Dynamic data servers act as an interface between the DCS and the MIS system, ensuring secure data transfer. They only allow data to flow upward and store large volumes of information. Similar to dynamic data servers, historical trend stations can either operate independently or be integrated into the server.
When a system is first commissioned, network congestion may occur due to incomplete configurations. However, this issue usually diminishes over time. Recently, as the MIS system needs real-time data from the DCS, frequent congestion has been reported, especially when the dynamic data server is active. This leads to crashes in HMIs.
Each node on the network has a network interface, allowing the controller to send data to the HMI. Data is transmitted using broadcast protocols, where all nodes receive the data. If a node requires specific data, it may query others, potentially causing congestion if the data isn't found.
Operation station crashes have been common since the 1970s. Early systems had compatibility issues between operating systems, monitoring software, and drivers, leading to instability. Some systems used transplanting software, which caused further problems due to limited testing.
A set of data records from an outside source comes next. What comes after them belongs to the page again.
Lemma plain_send m sender handle msg timeout_ms deadline now : valid m →
  plain (send_round sender handle msg timeout_ms deadline now) m = send m sender handle msg timeout_ms deadline now.
Proof.
  intros Hv. unfold send_round, send. rewrite plain_bind, plain_resolve. cbn [fst snd]. resolve_case Hv Hres; [done|].
  destruct (resolved_authority _ _ _ _ _ Hres) as (p & i & Hau). pose proof (au_process _ _ _ _ _ _ _ Hau) as Hp.
  pose proof (au_range _ _ _ _ _ _ _ Hau) as Hs. pose proof (valid_scanned m sender handle Hv) as Hv1.
  cbn [bind endpoint the_process process plain]. change (process_at (scanned m sender handle) sender) with (process_at m sender).
  change (endpoint_at (scanned m sender handle) slot) with (endpoint_at m slot). rewrite Hp. cbn [default from_option id].
  destruct (_ && _); [done|]. unfold IPC_QUEUE_DEPTH. destruct (Z.ltb_spec (count (endpoint_at m slot)) 4).
  - rewrite plain_bind, plain_enqueue by (done || by apply valid_shape). done.
  - apply plain_wait; [by apply valid_shape|done].
Qed.

Lemma valid_send m sender handle msg timeout_ms deadline now : valid m → message_in msg → valid (send m sender handle msg timeout_ms deadline now).2.
Proof.
  intros Hv Hm. unfold send. resolve_case Hv Hres; [by apply valid_scanned|].
  destruct (resolved_authority _ _ _ _ _ Hres) as (p & i & Hau). pose proof (authority_identity _ _ _ _ _ _ _ Hv Hau) as Hid.
  destruct Hau as [Hproc Hrun Hent Hhan Hidx Hfirst Hrec Hrh Hhold Hsl Hrig Hs Hact]. rewrite Hproc. cbn [default from_option id]. destruct (_ && _); [by apply valid_scanned|]. unfold IPC_QUEUE_DEPTH.
  destruct (Z.ltb_spec (count (endpoint_at m slot)) 4); cbn [snd]; [|by apply valid_waited, valid_scanned].
  apply valid_sent; [by apply valid_scanned|done|by right|done|done].
Qed.

(** After enqueueing, the quarantine branch is dead. *)
Lemma agrees_then {A B} c1 c2 (p : prog A) (f : A → prog B) m x m' : plain p m = (x, m') → agrees [] c1 p m [] → agrees [] c2 (f x) m' [] →
  agrees [] (c1 + c2) (bind p f) m [].
Proof. intros E Hp Hf. eapply agrees_bind; [exact Hp|]. by rewrite E. Qed.

Lemma agrees_send m sender handle msg timeout_ms deadline now : valid m → message_in msg →
  agrees [] 140 (send_round sender handle msg timeout_ms deadline now) m [].
Proof.
  intros Hv Hm. unfold send_round. change 140 with (0 + 140).
  eapply agrees_then; [apply plain_resolve|apply agrees_resolve; [done|intros i; apply not_elem_of_nil]|].
  resolve_case Hv Hres; [by apply agrees_ret|]. destruct (resolved_authority _ _ _ _ _ Hres) as (p & i & Hau).
  pose proof (authority_identity _ _ _ _ _ _ _ Hv Hau) as Hid. destruct Hau as [Hproc Hrun Hent Hhan Hidx Hfirst Hrec Hrh Hhold Hsl Hrig Hs Hact]. pose proof (valid_scanned m sender handle Hv) as Hv1.
  cbn [bind endpoint the_process process]. apply agrees_get, agrees_get.
  change (process_at (scanned m sender handle) sender) with (process_at m sender).
  change (endpoint_at (scanned m sender handle) slot) with (endpoint_at m slot). rewrite Hproc. cbn [default from_option id].
  destruct (_ && _); [by apply agrees_ret|]. unfold IPC_QUEUE_DEPTH. destruct (Z.ltb_spec (count (endpoint_at m slot)) 4).
  - change 140 with (2 + 138). eapply agrees_then; [apply plain_enqueue; [by apply valid_shape|done|done]|apply agrees_enqueue; try done; by right|].
    by apply agrees_ret.
  - apply (agrees_more _ 130); [lia|]. by apply agrees_wait.
Qed.

(** The reference of one round of [ipc_send_bulk_timeout]. *)
Definition send_bulk (m : mem) (sender handle : Z) (msg : ipc_bulk_message_t) (timeout_ms deadline now : Z) : option Z * mem :=
  let m1 := scanned m sender handle in
  match resolved m sender handle IPC_RIGHT_SEND with
  | inl result => (Some result, m1)
  | inr slot =>
    let e := endpoint_at m slot in let p := default no_process (process_at m sender) in
    if peer_seen e && (peer_capabilities e =? 0) then (Some IPC_EPIPE, m1)
    else if negb (bulk_active e) then (Some 0, bulk_sent m1 slot msg (pid p) (p_generation p))
    else waited m1 slot p IPC_RIGHT_RECEIVE timeout_ms deadline now true Block_send
  end.

Lemma plain_send_bulk m sender handle msg timeout_ms deadline now : valid m →
  plain (send_bulk_round sender handle msg timeout_ms deadline now) m = send_bulk m sender handle msg timeout_ms deadline now.
Proof.
  intros Hv. unfold send_bulk_round, send_bulk. rewrite plain_bind, plain_resolve. cbn [fst snd]. resolve_case Hv Hres; [done|].
  destruct (resolved_authority _ _ _ _ _ Hres) as (p & i & Hau). pose proof (au_process _ _ _ _ _ _ _ Hau) as Hp.
  pose proof (au_range _ _ _ _ _ _ _ Hau) as Hs. pose proof (valid_scanned m sender handle Hv) as Hv1.
  cbn [bind load_bulk negb Z.eqb endpoint the_process process plain].
  change (process_at (scanned m sender handle) sender) with (process_at m sender).
  change (endpoint_at (scanned m sender handle) slot) with (endpoint_at m slot). rewrite Hp. cbn [default from_option id].
  destruct (_ && _); [done|]. destruct (bulk_active (endpoint_at m slot)) eqn:Hb; cbn [negb].
  - apply plain_wait; [by apply valid_shape|done].
  - rewrite plain_bind, plain_enqueue_bulk by (done || by apply valid_shape). done.
Qed.

Lemma valid_send_bulk m sender handle msg timeout_ms deadline now : valid m → bulk_in msg →
  valid (send_bulk m sender handle msg timeout_ms deadline now).2.
Proof.
  intros Hv Hm. unfold send_bulk. resolve_case Hv Hres; [by apply valid_scanned|].
  destruct (resolved_authority _ _ _ _ _ Hres) as (p & i & Hau). pose proof (authority_identity _ _ _ _ _ _ _ Hv Hau) as Hid.
  destruct Hau as [Hproc Hrun Hent Hhan Hidx Hfirst Hrec Hrh Hhold Hsl Hrig Hs Hact]. rewrite Hproc. cbn [default from_option id].
  destruct (_ && _); [by apply valid_scanned|]. destruct (bulk_active _); cbn [negb snd]; [by apply valid_waited, valid_scanned|].
  by apply valid_bulk_sent; [apply valid_scanned|..].
Qed.

Lemma agrees_send_bulk m sender handle msg timeout_ms deadline now : valid m → bulk_in msg →
  agrees [] 140 (send_bulk_round sender handle msg timeout_ms deadline now) m [].
Proof.
  intros Hv Hm. unfold send_bulk_round. change 140 with (0 + 140).
  eapply agrees_then; [apply plain_resolve|apply agrees_resolve; [done|intros i; apply not_elem_of_nil]|].
  resolve_case Hv Hres; [by apply agrees_ret|]. destruct (resolved_authority _ _ _ _ _ Hres) as (p & i & Hau).
  pose proof (authority_identity _ _ _ _ _ _ _ Hv Hau) as Hid. pose proof (valid_scanned m sender handle Hv) as Hv1.
  destruct Hau as [Hproc Hrun Hent Hhan Hidx Hfirst Hrec Hrh Hhold Hsl Hrig Hs Hact].
  cbn [bind load_bulk]. apply agrees_load_bulk; [done|by apply not_elem_of_nil|by apply valid_bulk_active, valid_at|].
  cbn [negb Z.eqb bind endpoint the_process process]. apply agrees_get, agrees_get.
  change (process_at (scanned m sender handle) sender) with (process_at m sender).
  change (endpoint_at (scanned m sender handle) slot) with (endpoint_at m slot). rewrite Hproc. cbn [default from_option id].
  destruct (_ && _); [by apply agrees_ret|]. destruct (bulk_active (endpoint_at m slot)) eqn:Hb; cbn [negb].
  - apply (agrees_more _ 130); [lia|]. by apply agrees_wait.
  - change 140 with (2 + 138). eapply agrees_then; [apply plain_enqueue_bulk; [by apply valid_shape|done]|by apply agrees_enqueue_bulk|].
    by apply agrees_ret.
Qed.

(** ** Receiving *)
(** The reference of one round of [ipc_receive_timeout]. *)
Definition receive (m : mem) (receiver handle : Z) (msg : ipc_message_t) (timeout_ms deadline now : Z) : option Z * ipc_message_t * mem :=
  let m1 := scanned m receiver handle in
  match resolved m receiver handle IPC_RIGHT_RECEIVE with
  | inl result => (Some result, msg, m1)
  | inr slot =>
    let e := endpoint_at m slot in let p := default no_process (process_at m receiver) in
    let o := receivable p e in
    if 0 <=? o then (Some 0, pm_message (at_offset e o), add_call (taken m1 slot o) (Wake_one_send slot))
    else if peer_seen e && (peer_capabilities e =? 0) then (Some IPC_EPIPE, msg, m1)
    else let '(result, m2) := waited m1 slot p IPC_RIGHT_SEND timeout_ms deadline now false Block_receive in (result, msg, m2)
  end.

Lemma receivable_code p e : (receivable p e =? IPC_EINTEGRITY) = false.
Proof.
  apply Z.eqb_neq. unfold receivable, IPC_EINTEGRITY. destruct (list_find _ _) as [[o v]|]; [|done]. lia.
Qed.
Dynamic data servers were not initially present but have been added over time. As the system runs, configurations change, and some points may no longer be valid. When the server is connected, it reads all points, many of which are invalid, causing congestion and crashes. Using a reverse engineering station can help identify and remove these invalid points.
It's important to ensure that all software versions match when accessing a dynamic data server, as mismatched versions can affect data transmission. Another method to reduce congestion is the exception report technique, where data is sent only when changes occur. To prevent missing updates, periodic reports are also sent, even if no changes are detected.
Recent operation stations often use the NT operating system with general-purpose monitoring software like FIX or INTOUCH. These systems are more stable due to widespread use and better compatibility. Open systems also reduce maintenance costs and dependency on original manufacturers, marking a significant improvement in DCS technology.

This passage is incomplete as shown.